[Records from a collection]
+ + + +

(* ===== verification/Rtl8139.v ===== *)
(** The RTL8139 network card: the kernel's half ([kernel/src/rtl8139.rs]) and the driver process
    ([userspace/rtl8139d]) on the two sides of a shared mailbox page.

    The two run interleaved, and so does the card; each step below is one access to what they
    share. A copy of a whole buffer is one step: the invariant of [Rtl8139Spec] shows that
    nobody else touches a buffer meanwhile. The card is a parameter, the class [RtlCard], with
    what its data sheet says of the registers and of the receive ring. *)

From stdpp Require Import prelude list numbers strings.
From S2P Require Import Prelude Text Memory.

Local Open Scope Z_scope.

Definition RING : Z := 65536.
Definition TX_SLOTS : Z := 4.
Definition SEND_SPINS : nat := Z.to_nat 1000000.
Definition OWN_SPINS : nat := Z.to_nat 1000000.

(** ** The card *)

(** A received packet in the ring: a status word with ROK (bit 0), the length with the four
    bytes of CRC, the frame, the CRC, padding to a multiple of four. *)
Definition need (f : list Z) : Z := (4 + len f + 4 + 3) / 4 * 4.

Class RtlCard (C : Type) := {
  capr : C → Z;
  cbr : C → Z;
  ring_byte : C → Z → Z;       (** the receive buffer, by offset below [RING] *)
  own : C → Z → bool;          (** bit 13 of TXSTAT: the slot is free *)
  cur_tx : C → Z;              (** the slot the card sends next *)
  on_wire : C → list (list Z);
  set_capr : Z → C → C;
  set_txstat : Z → Z → C → C;  (** slot, length: starts the slot *)
  receive : list Z → C → C;
  transmit : (Z → list Z) → C → C;   (** with what the slots' pages hold *)
  accepts : list Z → C → bool;

  rx_range c : 0 ≤ capr c < RING ∧ 0 ≤ cbr c < RING ∧ (cbr c) mod 4 = 0;
  set_capr_rx v c : capr (set_capr v c) = u16 v ∧ cbr (set_capr v c) = cbr c ∧ (∀ i, ring_byte (set_capr v c) i = ring_byte c i);
  set_capr_tx v c : (∀ i, own (set_capr v c) i = own c i) ∧ cur_tx (set_capr v c) = cur_tx c ∧ on_wire (set_capr v c) = on_wire c;
  txstat_rx i n c : capr (set_txstat i n c) = capr c ∧ cbr (set_txstat i n c) = cbr c ∧ (∀ j, ring_byte (set_txstat i n c) j = ring_byte c j);
  txstat_tx i n c : own (set_txstat i n c) i = false ∧ (∀ j, j ≠ i → own (set_txstat i n c) j = own c j) ∧
    cur_tx (set_txstat i n c) = cur_tx c ∧ on_wire (set_txstat i n c) = on_wire c;
  (** a frame is stored when the packet leaves the ring with a free byte, or is lost *)
  accepts_room f c : accepts f c = true →
    14 ≤ len f ≤ 1514 ∧ (cbr c - (capr c + 16)) mod RING + need f < RING;
  receive_drop f c : accepts f c = false → receive f c = c;
  receive_regs f c : accepts f c = true → capr (receive f c) = capr c ∧ cbr (receive f c) = (cbr c + need f) mod RING;
  receive_bytes f c : accepts f c = true →
    (ring_byte (receive f c) (cbr c)) mod 2 = 1 ∧
    ring_byte (receive f c) ((cbr c + 2) mod RING) + 256 * ring_byte (receive f c) ((cbr c + 3) mod RING) = len f + 4 ∧
    (∀ i x, f !! i = Some x → ring_byte (receive f c) ((cbr c + 4 + Z.of_nat i) mod RING) = x);
  receive_rest f c o : accepts f c = true → 0 ≤ o < RING → need f ≤ (o - cbr c) mod RING → ring_byte (receive f c) o = ring_byte c o;
  receive_tx f c : (∀ i, own (receive f c) i = own c i) ∧ cur_tx (receive f c) = cur_tx c ∧ on_wire (receive f c) = on_wire c;
  (** the slots are sent in turn; one that was not started is waited for *)
  transmit_rx p c : capr (transmit p c) = capr c ∧ cbr (transmit p c) = cbr c ∧ (∀ j, ring_byte (transmit p c) j = ring_byte c j);
  transmit_wait p c : own c (cur_tx c) = true → transmit p c = c;
  transmit_send p c : own c (cur_tx c) = false → own (transmit p c) (cur_tx c) = true ∧ (∀ i, i ≠ cur_tx c → own (transmit p c) i = own c i) ∧
    cur_tx (transmit p c) = (cur_tx c + 1) mod TX_SLOTS ∧ ∃ n, on_wire (transmit p c) = on_wire c ++ [take n (p (cur_tx c))] }.

(** ** The mailbox and the two programs *)

Record Mailbox := mkMailbox { tx_len : Z; tx_buf : list Z; rx_ready : Z; rx_len : Z; rx_buf : list Z; stop : Z }.

(** Where [send] and [recv] are. *)
Inductive kpc :=
| KIdle
| KSpin (f : list Z) (n : nat)     (** waiting for the slot of the mailbox *)
| KFill (f : list Z)               (** about to copy the frame *)
| KPost (f : list Z)               (** about to write [tx_len] *)
| KTake                            (** [rx_ready] was set: about to copy out *)
| KClear (p : list Z).             (** about to clear [rx_ready] *)

(** Where the loop of [rtl8139d] is. *)
Inductive dpc :=
| DTop | DExit
| DTx | DOwn (n : Z) (k : nat) | DCopy (n : Z) | DTsd (n : Z) | DAck
| DRx | DRegs | DHdr | DSkip (pkt_len : Z) | DBytes (pkt_len : Z) | DLen (pkt_len : Z) | DCapr (pkt_len : Z) | DReady
| DWait.

(** The system with what has gone in and out of it. *)
Record sys {C : Type} := mkSys {
  mb : Mailbox; card : C; pages : Z → list Z;    (** the transmit pages, one per slot *)
  kp : kpc; dp : dpc; tx_slot : Z; rx_off : Z;
  queued : list (list Z); accepted : list (list Z); delivered : list (list Z) }.
Arguments sys : clear implicits.

Section driver.
Context {C : Type} `{!RtlCard C}.
Implicit Types (s : sys C) (m : Mailbox).

Definition set_tx_len v m := mkMailbox v (tx_buf m) (rx_ready m) (rx_len m) (rx_buf m) (stop m).
Definition set_tx_buf v m := mkMailbox (tx_len m) v (rx_ready m) (rx_len m) (rx_buf m) (stop m).
Definition set_rx_ready v m := mkMailbox (tx_len m) (tx_buf m) v (rx_len m) (rx_buf m) (stop m).
Definition set_rx_len v m := mkMailbox (tx_len m) (tx_buf m) (rx_ready m) v (rx_buf m) (stop m).
Definition set_rx_buf v m := mkMailbox (tx_len m) (tx_buf m) (rx_ready m) (rx_len m) v (stop m).
Definition set_stop v m := mkMailbox (tx_len m) (tx_buf m) (rx_ready m) (rx_len m) (rx_buf m) v.

Definition set_mb v s : sys C := mkSys C v (card s) (pages s) (kp s) (dp s) (tx_slot s) (rx_off s) (queued s) (accepted s) (delivered s).
Definition set_card v s : sys C := mkSys C (mb s) v (pages s) (kp s) (dp s) (tx_slot s) (rx_off s) (queued s) (accepted s) (delivered s).
Definition set_pages v s : sys C := mkSys C (mb s) (card s) v (kp s) (dp s) (tx_slot s) (rx_off s) (queued s) (accepted s) (delivered s).
Definition set_k v s : sys C := mkSys C (mb s) (card s) (pages s) v (dp s) (tx_slot s) (rx_off s) (queued s) (accepted s) (delivered s).
Definition set_d v s : sys C := mkSys C (mb s) (card s) (pages s) (kp s) v (tx_slot s) (rx_off s) (queued s) (accepted s) (delivered s).
Definition set_pos t o s : sys C := mkSys C (mb s) (card s) (pages s) (kp s) (dp s) t o (queued s) (accepted s) (delivered s).
Definition set_log q a d s : sys C := mkSys C (mb s) (card s) (pages s) (kp s) (dp s) (tx_slot s) (rx_off s) q a d.

(** ** The kernel: [Rtl8139::send] and [recv] *)

Definition send (data : list Z) s : sys C :=
  if (1792 <? len data) || (len data =? 0) then s else set_k (KSpin data SEND_SPINS) s.

(** [None] of [recv] is the state unchanged. *)
Definition recv s : sys C := if rx_ready (mb s) =? 0 then s else set_k KTake s.

Definition kernel_step s : sys C :=
  match kp s with
  | KIdle => s
  | KSpin f n => if tx_len (mb s) =? 0 then set_k (KFill f) s else match n with S n => set_k (KSpin f n) s | O => set_k (KFill f) s end
  | KFill f => set_k (KPost f) (set_mb (set_tx_buf (splice 0 f (tx_buf (mb s))) (mb s)) s)
  | KPost f => set_k KIdle (set_log (queued s ++ [f]) (accepted s) (delivered s) (set_mb (set_tx_len (len f) (mb s)) s))
  | KTake => set_k (KClear (take (Z.to_nat (Z.min (rx_len (mb s)) 1600)) (rx_buf (mb s)))) s
  | KClear p => set_k KIdle (set_log (queued s) (accepted s) (delivered s ++ [p]) (set_mb (set_rx_ready 0 (mb s)) s))
  end.

(** ** The loop of [rtl8139d] *)

(** [rx_off] after a packet: [(off + 4 + pkt_len + 3) & !3]. *)
Definition after_packet (off pkt_len : Z) : Z := u64 (Z.land (off + 4 + pkt_len + 3) (Z.lnot 3)).

(** The port write that frees the ring up to [off]: [off.wrapping_sub(16) as u32], two bytes
    of which the port takes. *)
Definition capr_of (off : Z) : Z := u16 (u32 (u64 (off - 16))).

Definition ring_at s (i : Z) : Z := ring_byte (card s) ((rx_off s + i) mod RING).

Definition driver_step s : sys C :=
  let slot := tx_slot s mod TX_SLOTS in
  match dp s with
  | DExit => s
  | DTop => if stop (mb s) =? 0 then set_d DTx s else set_d DExit s
  | DTx => let n := tx_len (mb s) in if n =? 0 then set_d DRx s else set_d (DOwn n OWN_SPINS) s
  | DOwn n k => if own (card s) slot then set_d (DCopy n) s else match k with S k => set_d (DOwn n k) s | O => set_d (DCopy n) s end
  | DCopy n =>
    set_d (DTsd n) (set_pages (λ i, if i =? slot then splice 0 (take (Z.to_nat n) (tx_buf (mb s))) (pages s slot) else pages s i) s)
  | DTsd n => set_d DAck (set_pos (u64 (tx_slot s + 1)) (rx_off s) (set_card (set_txstat slot (Z.land n 0x1FFF) (card s)) s))
  | DAck => set_d DRx (set_mb (set_tx_len 0 (mb s)) s)
  | DRx => if rx_ready (mb s) =? 0 then set_d DRegs s else set_d DWait s
  | DRegs => if (capr (card s) + 16) mod RING =? cbr (card s) mod RING then set_d DWait s else set_d DHdr s
  | DHdr =>
    let hdr_status := ring_at s 0 + 256 * ring_at s 1 in
    let pkt_len := ring_at s 2 + 256 * ring_at s 3 in
    if (Z.land hdr_status 1 =? 0) || (pkt_len <? 14) || (1518 <? pkt_len) then set_d (DSkip pkt_len) s else set_d (DBytes pkt_len) s
  | DSkip pkt_len =>
    let off := after_packet (rx_off s) pkt_len in
    set_d DWait (set_pos (tx_slot s) off (set_card (set_capr (capr_of off) (card s)) s))
  | DBytes pkt_len =>
    let frame_len := Z.min (Z.max (pkt_len - 4) 0) 1600 in
    set_d (DLen pkt_len) (set_mb (set_rx_buf (splice 0 ((λ i, ring_at s (4 + i)) <$> seqZ 0 frame_len) (rx_buf (mb s))) (mb s)) s)
  | DLen pkt_len => set_d (DCapr pkt_len) (set_mb (set_rx_len (Z.min (Z.max (pkt_len - 4) 0) 1600) (mb s)) s)
  | DCapr pkt_len =>
    let off := after_packet (rx_off s) pkt_len in
    set_d DReady (set_pos (tx_slot s) off (set_card (set_capr (capr_of off) (card s)) s))
  | DReady => set_d DWait (set_mb (set_rx_ready 1 (mb s)) s)
  | DWait => set_d DTop s
  end.

(** [stop_service], and [start_service] up to the new process's loop: its transmit slot is 0,
    its ring position is what CAPR says. *)
Definition stop_service s : sys C := set_mb (set_stop 1 (mb s)) s.
Definition start_service s : sys C :=
  set_d DTop (set_pos 0 ((capr (card s) + 16) mod RING) (set_mb (set_stop 0 (mb s)) s)).

(** ** Runs *)

Inductive step : sys C → sys C → Prop :=
| s_send s f : kp s = KIdle → step s (send f s)
| s_recv s : kp s = KIdle → step s (recv s)
| s_kernel s : step s (kernel_step s)
| s_driver s : step s (driver_step s)
| s_stop s : step s (stop_service s)
| s_start s : dp s = DExit → step s (start_service s)
| s_receive s f : step s (set_log (queued s) (accepted s ++ (if accepts f (card s) then [f] else [])) (delivered s) (set_card (receive f (card s)) s))
| s_transmit s : step s (set_card (transmit (pages s) (card s)) s).

(** What [init] leaves: an empty mailbox, CAPR at its start value, an empty ring; the first
    driver process begins as one started by [start_service] does. *)
Definition init (c : C) (p : Z → list Z) : sys C :=
  mkSys C (mkMailbox 0 (replicate (Z.to_nat 1792) 0) 0 0 (replicate (Z.to_nat 1600) 0) 0) c p KIdle DTop 0 ((capr c + 16) mod RING) [] [] [].
End driver.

+ + + +

# [EXERCISE INSTRUCTIONS]
Your answer should be the lines above, from the line containing "txstat_rx i n" up to and including the line containing "receive_drop f c", reproduced exactly and with nothing else.

# [TASK OUTPUT]
  txstat_rx i n c : capr (set_txstat i n c) = capr c ∧ cbr (set_txstat i n c) = cbr c ∧ (∀ j, ring_byte (set_txstat i n c) j = ring_byte c j);
  txstat_tx i n c : own (set_txstat i n c) i = false ∧ (∀ j, j ≠ i → own (set_txstat i n c) j = own c j) ∧
    cur_tx (set_txstat i n c) = cur_tx c ∧ on_wire (set_txstat i n c) = on_wire c;
  (** a frame is stored when the packet leaves the ring with a free byte, or is lost *)
  accepts_room f c : accepts f c = true →
    14 ≤ len f ≤ 1514 ∧ (cbr c - (capr c + 16)) mod RING + need f < RING;
  receive_drop f c : accepts f c = false → receive f c = c;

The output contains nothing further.